THE government of Swaziland, in Southern Africa, has declared a national emergency because of drought.
The Prime Minister, Dr B. Sibusiso Dlamini, said last week that the drought, which began in 2014, had had “devastating consequences” on the land-locked nation. The situation had “deepened in severity, with a path that has defied regional weather forecasting”, he said.
The disruption is attributed to El Niño, an extreme weather pattern that affects global temperatures and ocean currents, estimated to occur every three to six years.
The UK humanitarian director of Oxfam, Jane Cocking, warned last month that this “super El Niño” would have a “major impact” on millions of people, and would be at its most intense from February to April (News, 8 January).
In Ethiopia, El Niño events have forced the UN Food and Agriculture Organization to call for immediate agricultural assistance in the region to the sum of £9.1 billion by the end of March. Humanitarian needs in the country are reported to have tripled since January last year, as the drought has led to successive crop failures and the widespread death of livestock.

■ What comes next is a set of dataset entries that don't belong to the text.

Lemma dry_run_still_notifies_witness :
  sends (trace (dispatch (Sample.proc [("DRY_RUN", "1")]) issues_labeled
                  (Sample.ctx (Sample.gh_ok []) "bounty-awaiting-approval" [])))
    = [ESendMessage (Some Sample.slack) "status-probot"
         (message true false "bounty-awaiting-approval" "Status SOB Swarm"
            "https://github.com/org/proj/issues/42")] /\
  filter is_card_call
    (trace (dispatch (Sample.proc [("DRY_RUN", "1")]) issues_labeled
              (Sample.ctx (Sample.gh_ok []) "bounty-awaiting-approval" []))) = [].
Proof.
  apply (dry_run_still_notifies (Sample.proc [("DRY_RUN", "1")]) issues_labeled
           (Sample.ctx (Sample.gh_ok []) "bounty-awaiting-approval" [])
           Sample.config Sample.pbc
           {| project_id := 5; project_name := "Status SOB Swarm" |}
           {| column_id := 71; column_name := "bounty-awaiting-approval" |}).
  - apply sample_resolves; reflexivity.
  - vm_compute; reflexivity.
  - vm_compute; reflexivity.
Defined.

(** ** The assign message and the bounty label *)

(** C10.  Two assign events that differ only in the labels of the issue are
    handled alike, effect for effect, and the message of the assign branch
    is the same whether or not the issue counts as an official bounty. *)
Theorem assign_message_ignores_bounty_label :
  forall proc context labels1 labels2,
    dispatch proc issues_labeled (with_labels context labels1)
    = dispatch proc issues_labeled (with_labels context labels2)
    /\ forall official1 official2 col board url,
         message true official1 col board url = message true official2 col board url.
Proof.
  intros. split; [|reflexivity].
  unfold dispatch, on_issues_labeled, assignIssueToBountyAwaitingForApproval, with_labels.
  simpl. reflexivity.
Qed.

(** * Further properties of the handler *)

(** Case analysis on everything a run reads: the bot mark, the
    configuration, the label test, the two lookups, the two flags and the
    answers of the card calls. *)
Ltac case_run :=
  unfold_handler;
  repeat (simpl; rewrite ?message_truthy; match goal with
    | |- context [isBot ?c] => destruct (isBot c) eqn:?
    | |- context [getConfig_response ?g] =>
        destruct (getConfig_response g) as [[?|]|?] eqn:?
    | |- context [bounty_project_board ?c] => destruct (bounty_project_board c) eqn:?
    | |- context [String.eqb ?a ?b] => destruct (String.eqb a b) eqn:?
    | |- context [getOrgProjects ?g ?o ?s] => destruct (getOrgProjects g o s) eqn:?
    | |- context [findProject ?n ?d] => destruct (findProject n d) eqn:?
    | |- context [getProjectColumns ?g ?p] => destruct (getProjectColumns g p) eqn:?
    | |- context [findColumn ?n ?d] => destruct (findColumn n d) eqn:?
    | |- context [truthy_env ?v] => destruct (truthy_env v) eqn:?
    | |- context [createProjectCard ?g ?c ?t ?i] =>
        destruct (createProjectCard g c t i) eqn:?
    | |- context [getProjectCards ?g ?c] => destruct (getProjectCards g c) eqn:?
    | |- context [match find ?f ?l with _ => _ end] => destruct (find f l) eqn:?
    | |- context [deleteProjectCard ?g ?c] => destruct (deleteProjectCard g c) eqn:?
    end); simpl.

In Swaziland, water shortages have destroyed crops and livestock, causing food prices to soar. It is estimated that ten per cent of the “normal” harvest required to feed the country will be gathered in April.
The Anglican mission agency Us. said that the UN food agency was “already feeding” more than 200,000 Swazis as part of its emergency operation in southern Africa. Funds for World Food Programme operations in the country had been “difficult to raise”, however, owing to negative publicity about the King of Swaziland, Mswati III, who had been criticised for his lavish lifestyle.
The US. said that the diocese of Swaziland was providing emergency water, water tanks, and bore holes, but “does not have the necessary resources” to meet the demands.
The agency is working with the Bishop of Swaziland, the Rt Revd Ellinah Wamukoya, and her diocesan team. It is being supported by Church of Ireland parishes as part of the Bishops’ Appeal to raise funds for the World Aid and Development Programme in Swaziland.
Swaziland is also experiencing an HIV and AIDS crisis: an equally “desperate scenario” that required “urgent national and international intervention”, Mr Dlamini said. UN figures suggest that almost 40 per cent of the Swazi population is now infected with HIV.
A National Disaster Management Agency has been established by the government, and a “battle plan” has been drawn up to deal with both issues.